§ **HOW TO COMPLETE THIS TASK**
The answer must be every line from the entries below that includes "constructor".

Stored data
-=-=-

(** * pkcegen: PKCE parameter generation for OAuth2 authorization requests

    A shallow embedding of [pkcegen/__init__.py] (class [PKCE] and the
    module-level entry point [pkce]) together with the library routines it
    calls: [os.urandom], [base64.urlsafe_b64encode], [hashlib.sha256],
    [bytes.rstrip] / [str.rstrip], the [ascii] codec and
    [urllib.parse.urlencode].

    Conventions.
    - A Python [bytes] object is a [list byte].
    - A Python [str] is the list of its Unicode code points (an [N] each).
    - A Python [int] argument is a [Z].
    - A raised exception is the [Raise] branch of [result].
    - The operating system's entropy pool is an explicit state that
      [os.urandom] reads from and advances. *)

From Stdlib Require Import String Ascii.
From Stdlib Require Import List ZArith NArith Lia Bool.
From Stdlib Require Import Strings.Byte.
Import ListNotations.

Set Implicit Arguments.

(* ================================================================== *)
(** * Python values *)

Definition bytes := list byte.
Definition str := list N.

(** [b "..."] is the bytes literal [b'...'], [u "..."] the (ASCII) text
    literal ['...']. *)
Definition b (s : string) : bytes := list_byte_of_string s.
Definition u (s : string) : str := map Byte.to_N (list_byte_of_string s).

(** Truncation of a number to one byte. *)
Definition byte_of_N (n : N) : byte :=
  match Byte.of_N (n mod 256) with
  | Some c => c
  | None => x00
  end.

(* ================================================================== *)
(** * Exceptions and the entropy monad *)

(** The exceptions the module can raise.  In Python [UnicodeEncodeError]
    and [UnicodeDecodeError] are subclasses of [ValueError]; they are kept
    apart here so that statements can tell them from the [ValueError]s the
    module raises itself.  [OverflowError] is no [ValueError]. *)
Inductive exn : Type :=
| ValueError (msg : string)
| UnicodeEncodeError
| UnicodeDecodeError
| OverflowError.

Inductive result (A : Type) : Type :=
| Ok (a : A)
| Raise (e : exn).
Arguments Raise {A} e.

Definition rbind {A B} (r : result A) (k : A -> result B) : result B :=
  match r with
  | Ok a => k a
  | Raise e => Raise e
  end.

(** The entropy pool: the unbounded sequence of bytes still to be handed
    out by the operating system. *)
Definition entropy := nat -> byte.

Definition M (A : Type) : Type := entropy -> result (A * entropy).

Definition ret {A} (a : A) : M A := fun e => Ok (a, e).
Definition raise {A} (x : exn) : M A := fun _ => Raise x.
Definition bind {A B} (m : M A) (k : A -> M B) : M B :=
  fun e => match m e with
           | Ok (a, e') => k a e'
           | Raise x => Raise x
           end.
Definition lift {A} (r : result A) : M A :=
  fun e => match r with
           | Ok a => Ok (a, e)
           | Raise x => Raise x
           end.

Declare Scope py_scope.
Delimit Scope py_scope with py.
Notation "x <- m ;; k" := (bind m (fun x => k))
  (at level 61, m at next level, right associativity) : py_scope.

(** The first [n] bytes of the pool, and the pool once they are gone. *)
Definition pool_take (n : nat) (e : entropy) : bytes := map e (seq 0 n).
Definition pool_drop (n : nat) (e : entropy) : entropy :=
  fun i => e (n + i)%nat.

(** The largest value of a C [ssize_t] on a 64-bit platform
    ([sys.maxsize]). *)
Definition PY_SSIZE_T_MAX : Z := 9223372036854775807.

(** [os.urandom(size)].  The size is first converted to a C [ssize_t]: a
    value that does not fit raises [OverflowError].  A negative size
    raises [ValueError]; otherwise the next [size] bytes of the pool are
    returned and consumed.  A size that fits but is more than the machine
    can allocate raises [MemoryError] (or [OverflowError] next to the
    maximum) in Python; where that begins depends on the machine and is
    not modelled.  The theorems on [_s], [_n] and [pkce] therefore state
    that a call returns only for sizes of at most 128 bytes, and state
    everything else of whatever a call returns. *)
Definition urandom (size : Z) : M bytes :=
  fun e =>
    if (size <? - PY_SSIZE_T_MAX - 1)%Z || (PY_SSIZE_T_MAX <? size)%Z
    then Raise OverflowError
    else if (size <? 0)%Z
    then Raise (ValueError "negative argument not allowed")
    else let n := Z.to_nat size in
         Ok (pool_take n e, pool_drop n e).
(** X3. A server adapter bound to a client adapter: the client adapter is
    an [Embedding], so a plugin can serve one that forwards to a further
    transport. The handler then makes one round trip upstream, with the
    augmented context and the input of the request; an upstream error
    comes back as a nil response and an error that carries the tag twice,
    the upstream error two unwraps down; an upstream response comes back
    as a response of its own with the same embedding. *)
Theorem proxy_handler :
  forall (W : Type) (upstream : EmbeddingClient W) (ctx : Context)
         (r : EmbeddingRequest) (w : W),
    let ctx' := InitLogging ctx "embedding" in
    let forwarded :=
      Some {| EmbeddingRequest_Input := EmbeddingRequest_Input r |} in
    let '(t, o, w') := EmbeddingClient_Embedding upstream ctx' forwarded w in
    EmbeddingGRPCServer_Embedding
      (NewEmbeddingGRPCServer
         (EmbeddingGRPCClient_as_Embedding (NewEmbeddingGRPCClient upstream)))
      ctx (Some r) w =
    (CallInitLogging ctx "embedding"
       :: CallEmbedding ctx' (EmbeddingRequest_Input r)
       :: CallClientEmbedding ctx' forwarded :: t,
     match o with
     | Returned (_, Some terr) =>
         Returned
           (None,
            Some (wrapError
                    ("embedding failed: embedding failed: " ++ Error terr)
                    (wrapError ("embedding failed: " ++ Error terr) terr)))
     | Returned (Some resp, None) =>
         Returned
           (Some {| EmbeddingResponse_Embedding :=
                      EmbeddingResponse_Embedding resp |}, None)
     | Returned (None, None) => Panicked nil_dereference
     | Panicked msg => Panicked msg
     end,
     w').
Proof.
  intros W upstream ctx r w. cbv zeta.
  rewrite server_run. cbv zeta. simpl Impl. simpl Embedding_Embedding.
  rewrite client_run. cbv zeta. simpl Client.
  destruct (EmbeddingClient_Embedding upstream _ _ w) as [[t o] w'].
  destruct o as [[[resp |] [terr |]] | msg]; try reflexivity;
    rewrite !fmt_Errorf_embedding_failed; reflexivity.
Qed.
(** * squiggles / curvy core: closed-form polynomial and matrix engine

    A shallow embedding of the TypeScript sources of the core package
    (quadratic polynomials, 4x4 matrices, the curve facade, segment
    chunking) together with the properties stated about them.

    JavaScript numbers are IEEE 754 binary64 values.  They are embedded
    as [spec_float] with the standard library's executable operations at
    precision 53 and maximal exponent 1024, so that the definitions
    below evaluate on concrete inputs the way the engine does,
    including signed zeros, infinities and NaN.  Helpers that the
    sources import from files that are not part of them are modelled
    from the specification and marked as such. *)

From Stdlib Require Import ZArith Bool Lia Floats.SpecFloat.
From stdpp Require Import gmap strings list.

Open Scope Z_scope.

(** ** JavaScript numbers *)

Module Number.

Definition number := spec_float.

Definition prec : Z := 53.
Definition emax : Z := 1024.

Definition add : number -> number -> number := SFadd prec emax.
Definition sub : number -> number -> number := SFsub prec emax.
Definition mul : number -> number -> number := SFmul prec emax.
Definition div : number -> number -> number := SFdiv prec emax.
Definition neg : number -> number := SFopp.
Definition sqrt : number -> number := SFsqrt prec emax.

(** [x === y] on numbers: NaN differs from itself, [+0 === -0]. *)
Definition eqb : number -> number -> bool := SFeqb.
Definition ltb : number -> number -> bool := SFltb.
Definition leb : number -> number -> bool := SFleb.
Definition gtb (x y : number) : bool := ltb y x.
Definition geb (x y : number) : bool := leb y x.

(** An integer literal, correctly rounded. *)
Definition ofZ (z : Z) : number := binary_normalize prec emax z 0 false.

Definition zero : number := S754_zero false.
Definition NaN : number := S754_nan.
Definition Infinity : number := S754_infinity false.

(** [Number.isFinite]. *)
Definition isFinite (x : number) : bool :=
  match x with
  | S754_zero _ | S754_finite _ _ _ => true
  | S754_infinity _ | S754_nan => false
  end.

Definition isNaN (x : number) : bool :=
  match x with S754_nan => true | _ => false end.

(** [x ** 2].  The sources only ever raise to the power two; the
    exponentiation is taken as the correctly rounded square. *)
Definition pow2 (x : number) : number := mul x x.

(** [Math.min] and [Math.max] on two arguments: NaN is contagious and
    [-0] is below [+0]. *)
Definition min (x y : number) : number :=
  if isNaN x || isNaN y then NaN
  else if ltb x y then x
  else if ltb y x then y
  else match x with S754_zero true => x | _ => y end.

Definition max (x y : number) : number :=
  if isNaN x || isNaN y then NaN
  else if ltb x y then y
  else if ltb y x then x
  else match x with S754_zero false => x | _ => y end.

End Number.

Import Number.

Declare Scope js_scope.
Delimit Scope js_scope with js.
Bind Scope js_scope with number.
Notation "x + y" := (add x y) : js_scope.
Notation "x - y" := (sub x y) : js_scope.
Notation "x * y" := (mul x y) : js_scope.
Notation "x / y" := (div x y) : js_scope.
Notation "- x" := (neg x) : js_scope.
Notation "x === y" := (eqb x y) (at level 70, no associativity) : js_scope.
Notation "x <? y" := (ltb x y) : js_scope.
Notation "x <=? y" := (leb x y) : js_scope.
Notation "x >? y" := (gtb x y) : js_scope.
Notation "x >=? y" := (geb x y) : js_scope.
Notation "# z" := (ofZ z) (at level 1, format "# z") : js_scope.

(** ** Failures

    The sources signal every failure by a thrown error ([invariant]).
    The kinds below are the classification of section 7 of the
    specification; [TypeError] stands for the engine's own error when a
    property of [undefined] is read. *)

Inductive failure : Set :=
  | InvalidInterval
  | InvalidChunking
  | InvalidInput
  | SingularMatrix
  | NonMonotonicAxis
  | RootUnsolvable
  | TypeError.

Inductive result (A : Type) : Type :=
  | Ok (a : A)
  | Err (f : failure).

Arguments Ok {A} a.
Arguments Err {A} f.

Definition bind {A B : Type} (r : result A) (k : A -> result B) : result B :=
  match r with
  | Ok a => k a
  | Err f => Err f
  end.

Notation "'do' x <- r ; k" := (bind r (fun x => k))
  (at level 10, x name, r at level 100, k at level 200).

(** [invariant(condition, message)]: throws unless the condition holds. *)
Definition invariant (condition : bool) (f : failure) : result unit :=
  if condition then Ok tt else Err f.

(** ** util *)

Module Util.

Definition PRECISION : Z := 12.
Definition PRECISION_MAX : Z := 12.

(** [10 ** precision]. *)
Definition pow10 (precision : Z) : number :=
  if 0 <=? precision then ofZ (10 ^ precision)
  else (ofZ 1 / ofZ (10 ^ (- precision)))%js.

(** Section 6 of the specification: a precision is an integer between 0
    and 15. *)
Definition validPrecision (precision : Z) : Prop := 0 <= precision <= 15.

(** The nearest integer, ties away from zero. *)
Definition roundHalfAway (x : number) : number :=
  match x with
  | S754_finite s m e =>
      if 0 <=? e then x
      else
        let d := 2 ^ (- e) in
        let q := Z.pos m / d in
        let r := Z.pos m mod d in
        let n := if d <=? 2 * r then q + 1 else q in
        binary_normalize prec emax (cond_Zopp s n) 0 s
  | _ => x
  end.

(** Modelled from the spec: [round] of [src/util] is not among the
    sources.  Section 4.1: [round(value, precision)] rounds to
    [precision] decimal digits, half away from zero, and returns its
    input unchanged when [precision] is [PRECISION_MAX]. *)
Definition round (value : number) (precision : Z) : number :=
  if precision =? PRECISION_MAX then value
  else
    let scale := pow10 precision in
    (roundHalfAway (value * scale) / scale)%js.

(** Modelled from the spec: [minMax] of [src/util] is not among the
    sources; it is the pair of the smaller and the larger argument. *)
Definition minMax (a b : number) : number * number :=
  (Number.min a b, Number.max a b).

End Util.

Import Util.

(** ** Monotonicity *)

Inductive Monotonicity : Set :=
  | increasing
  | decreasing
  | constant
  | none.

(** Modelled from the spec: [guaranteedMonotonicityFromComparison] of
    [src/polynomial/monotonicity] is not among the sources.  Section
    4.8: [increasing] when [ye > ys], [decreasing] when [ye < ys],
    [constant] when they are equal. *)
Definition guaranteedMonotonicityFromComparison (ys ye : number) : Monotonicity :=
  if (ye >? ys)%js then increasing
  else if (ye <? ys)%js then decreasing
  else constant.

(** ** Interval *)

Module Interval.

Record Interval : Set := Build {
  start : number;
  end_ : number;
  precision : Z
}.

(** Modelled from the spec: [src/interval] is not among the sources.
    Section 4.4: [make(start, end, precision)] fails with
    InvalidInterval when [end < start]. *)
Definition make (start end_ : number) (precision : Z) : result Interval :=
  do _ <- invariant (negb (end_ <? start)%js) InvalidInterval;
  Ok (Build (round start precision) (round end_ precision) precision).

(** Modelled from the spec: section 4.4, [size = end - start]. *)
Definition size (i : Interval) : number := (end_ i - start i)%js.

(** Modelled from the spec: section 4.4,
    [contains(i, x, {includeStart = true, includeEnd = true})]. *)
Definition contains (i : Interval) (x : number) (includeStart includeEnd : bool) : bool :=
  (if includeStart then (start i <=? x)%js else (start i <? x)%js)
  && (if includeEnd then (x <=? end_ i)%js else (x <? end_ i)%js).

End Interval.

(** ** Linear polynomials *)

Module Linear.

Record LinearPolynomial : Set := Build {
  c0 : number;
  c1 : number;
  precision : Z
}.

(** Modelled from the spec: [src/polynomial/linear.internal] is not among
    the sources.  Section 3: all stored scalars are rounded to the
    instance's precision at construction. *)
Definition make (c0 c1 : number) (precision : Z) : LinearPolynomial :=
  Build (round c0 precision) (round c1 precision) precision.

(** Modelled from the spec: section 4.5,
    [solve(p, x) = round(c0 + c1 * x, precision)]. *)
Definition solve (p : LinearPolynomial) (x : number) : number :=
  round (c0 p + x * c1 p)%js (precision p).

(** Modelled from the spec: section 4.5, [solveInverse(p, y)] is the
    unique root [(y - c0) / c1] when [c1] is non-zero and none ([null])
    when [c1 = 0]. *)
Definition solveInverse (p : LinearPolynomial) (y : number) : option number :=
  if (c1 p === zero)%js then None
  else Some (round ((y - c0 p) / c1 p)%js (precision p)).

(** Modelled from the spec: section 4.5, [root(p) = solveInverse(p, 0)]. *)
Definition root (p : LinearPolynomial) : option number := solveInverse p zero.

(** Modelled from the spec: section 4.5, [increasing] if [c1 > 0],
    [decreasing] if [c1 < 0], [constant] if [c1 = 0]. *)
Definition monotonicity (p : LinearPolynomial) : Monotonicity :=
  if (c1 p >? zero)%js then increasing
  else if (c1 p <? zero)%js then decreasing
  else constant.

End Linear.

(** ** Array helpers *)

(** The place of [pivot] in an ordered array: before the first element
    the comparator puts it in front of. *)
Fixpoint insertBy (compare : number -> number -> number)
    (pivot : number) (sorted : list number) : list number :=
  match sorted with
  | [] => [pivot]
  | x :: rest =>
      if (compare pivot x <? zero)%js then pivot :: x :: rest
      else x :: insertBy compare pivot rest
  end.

-=-=-

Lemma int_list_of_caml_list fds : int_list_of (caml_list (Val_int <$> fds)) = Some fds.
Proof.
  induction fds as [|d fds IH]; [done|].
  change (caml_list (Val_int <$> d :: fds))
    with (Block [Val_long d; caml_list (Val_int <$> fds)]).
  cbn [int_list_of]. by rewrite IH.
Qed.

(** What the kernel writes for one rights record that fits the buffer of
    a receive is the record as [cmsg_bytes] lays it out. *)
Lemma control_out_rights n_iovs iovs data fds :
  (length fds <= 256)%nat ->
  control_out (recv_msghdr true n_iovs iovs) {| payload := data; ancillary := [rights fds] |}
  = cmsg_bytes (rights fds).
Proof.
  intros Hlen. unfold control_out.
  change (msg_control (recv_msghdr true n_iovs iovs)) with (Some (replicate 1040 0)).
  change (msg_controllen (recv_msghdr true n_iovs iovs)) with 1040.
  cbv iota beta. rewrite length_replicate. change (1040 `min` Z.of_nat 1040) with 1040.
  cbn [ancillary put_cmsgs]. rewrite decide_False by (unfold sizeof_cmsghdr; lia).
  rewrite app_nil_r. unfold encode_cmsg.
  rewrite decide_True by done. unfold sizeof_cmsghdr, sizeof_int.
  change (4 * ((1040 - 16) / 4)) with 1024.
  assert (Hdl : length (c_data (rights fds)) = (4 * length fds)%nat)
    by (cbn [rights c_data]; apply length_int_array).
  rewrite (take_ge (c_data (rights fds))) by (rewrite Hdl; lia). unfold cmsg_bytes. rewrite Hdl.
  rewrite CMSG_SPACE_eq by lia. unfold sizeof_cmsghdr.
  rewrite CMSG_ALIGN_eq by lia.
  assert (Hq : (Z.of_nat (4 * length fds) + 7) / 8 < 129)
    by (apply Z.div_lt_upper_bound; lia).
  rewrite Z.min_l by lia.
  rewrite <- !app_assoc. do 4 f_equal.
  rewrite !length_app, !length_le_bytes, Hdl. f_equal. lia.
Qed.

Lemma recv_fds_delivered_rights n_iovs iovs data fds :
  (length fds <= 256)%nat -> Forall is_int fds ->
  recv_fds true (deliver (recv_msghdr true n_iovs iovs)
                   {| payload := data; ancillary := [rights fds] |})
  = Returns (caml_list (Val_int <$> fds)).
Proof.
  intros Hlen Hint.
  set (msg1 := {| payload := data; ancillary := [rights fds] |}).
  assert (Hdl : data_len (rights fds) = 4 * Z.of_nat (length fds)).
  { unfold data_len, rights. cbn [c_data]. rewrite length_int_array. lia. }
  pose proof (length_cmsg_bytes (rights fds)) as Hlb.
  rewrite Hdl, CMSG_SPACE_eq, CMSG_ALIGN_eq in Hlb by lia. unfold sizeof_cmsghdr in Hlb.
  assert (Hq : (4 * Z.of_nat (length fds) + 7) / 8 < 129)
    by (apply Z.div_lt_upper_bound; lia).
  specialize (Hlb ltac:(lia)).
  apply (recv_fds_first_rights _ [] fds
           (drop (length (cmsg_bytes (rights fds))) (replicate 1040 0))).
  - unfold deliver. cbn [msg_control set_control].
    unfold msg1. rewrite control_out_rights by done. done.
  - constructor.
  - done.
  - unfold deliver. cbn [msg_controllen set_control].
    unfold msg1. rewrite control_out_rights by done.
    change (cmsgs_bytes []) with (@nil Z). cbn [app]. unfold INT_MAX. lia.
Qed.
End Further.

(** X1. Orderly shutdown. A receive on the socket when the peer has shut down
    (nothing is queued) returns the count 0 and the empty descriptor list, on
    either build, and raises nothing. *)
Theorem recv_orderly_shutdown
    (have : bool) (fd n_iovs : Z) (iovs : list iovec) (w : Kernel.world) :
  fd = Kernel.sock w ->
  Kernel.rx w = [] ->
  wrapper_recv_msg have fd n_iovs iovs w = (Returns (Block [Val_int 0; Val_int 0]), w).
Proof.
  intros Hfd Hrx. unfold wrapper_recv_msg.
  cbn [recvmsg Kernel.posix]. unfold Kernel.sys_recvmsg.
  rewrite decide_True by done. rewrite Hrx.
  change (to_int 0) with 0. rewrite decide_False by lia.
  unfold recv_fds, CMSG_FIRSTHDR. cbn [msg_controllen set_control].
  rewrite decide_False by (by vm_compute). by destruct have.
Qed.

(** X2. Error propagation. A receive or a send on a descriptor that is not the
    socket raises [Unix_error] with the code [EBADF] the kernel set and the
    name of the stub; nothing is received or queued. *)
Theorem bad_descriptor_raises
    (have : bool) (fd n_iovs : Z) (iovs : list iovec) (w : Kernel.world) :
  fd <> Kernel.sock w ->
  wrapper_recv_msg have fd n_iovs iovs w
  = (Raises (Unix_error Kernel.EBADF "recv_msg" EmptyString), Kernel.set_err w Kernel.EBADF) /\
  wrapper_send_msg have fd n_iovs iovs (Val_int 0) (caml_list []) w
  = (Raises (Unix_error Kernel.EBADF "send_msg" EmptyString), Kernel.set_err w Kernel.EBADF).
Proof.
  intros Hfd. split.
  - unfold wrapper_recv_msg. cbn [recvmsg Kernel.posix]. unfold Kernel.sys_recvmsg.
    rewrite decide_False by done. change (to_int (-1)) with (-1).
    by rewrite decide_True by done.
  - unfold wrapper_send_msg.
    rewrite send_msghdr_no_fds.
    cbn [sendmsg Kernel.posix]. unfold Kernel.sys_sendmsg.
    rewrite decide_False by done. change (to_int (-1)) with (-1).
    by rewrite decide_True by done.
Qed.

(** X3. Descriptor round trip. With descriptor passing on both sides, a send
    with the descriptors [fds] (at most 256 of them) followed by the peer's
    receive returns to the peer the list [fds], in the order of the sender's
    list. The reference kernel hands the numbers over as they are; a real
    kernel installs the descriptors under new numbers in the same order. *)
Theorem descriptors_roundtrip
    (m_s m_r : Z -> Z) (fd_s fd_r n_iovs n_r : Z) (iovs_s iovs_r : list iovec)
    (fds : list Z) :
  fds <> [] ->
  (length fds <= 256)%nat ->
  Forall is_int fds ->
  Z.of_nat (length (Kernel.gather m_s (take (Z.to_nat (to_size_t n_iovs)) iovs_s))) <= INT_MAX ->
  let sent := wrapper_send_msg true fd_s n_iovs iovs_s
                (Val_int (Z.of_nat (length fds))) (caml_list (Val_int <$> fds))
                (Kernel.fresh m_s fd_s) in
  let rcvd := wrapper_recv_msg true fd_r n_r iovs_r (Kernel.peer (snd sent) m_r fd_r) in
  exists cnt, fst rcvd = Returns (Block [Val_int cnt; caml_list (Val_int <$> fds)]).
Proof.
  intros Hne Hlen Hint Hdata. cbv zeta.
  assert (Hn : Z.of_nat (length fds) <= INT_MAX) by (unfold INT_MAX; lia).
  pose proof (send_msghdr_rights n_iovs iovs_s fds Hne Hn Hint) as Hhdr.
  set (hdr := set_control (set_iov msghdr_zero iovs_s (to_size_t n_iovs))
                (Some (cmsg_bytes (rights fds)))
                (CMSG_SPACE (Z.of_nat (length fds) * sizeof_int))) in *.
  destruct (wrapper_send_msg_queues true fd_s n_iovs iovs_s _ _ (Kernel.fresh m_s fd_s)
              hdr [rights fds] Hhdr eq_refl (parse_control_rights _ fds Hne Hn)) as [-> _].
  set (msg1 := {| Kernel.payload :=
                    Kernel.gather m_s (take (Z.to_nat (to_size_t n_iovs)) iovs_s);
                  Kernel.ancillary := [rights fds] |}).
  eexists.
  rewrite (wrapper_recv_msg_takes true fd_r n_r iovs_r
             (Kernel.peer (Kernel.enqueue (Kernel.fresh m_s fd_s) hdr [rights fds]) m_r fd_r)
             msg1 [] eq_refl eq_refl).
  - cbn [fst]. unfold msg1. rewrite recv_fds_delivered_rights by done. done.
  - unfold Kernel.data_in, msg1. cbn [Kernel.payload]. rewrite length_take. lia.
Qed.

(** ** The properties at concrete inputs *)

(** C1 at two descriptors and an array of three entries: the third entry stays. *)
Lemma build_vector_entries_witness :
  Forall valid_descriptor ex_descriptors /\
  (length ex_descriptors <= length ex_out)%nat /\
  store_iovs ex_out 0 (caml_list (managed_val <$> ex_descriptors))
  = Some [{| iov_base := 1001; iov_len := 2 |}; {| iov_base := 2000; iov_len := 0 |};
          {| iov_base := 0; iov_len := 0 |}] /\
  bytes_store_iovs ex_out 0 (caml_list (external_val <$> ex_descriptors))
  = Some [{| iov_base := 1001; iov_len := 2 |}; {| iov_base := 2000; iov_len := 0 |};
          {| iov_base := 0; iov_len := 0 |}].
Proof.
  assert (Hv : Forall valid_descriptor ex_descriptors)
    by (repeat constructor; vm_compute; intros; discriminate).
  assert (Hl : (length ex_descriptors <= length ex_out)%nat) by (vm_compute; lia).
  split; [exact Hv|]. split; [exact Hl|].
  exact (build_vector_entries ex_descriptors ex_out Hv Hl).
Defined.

-=-=-

§ **RESPONSE**
  - constructor.
    by (repeat constructor; vm_compute; intros; discriminate).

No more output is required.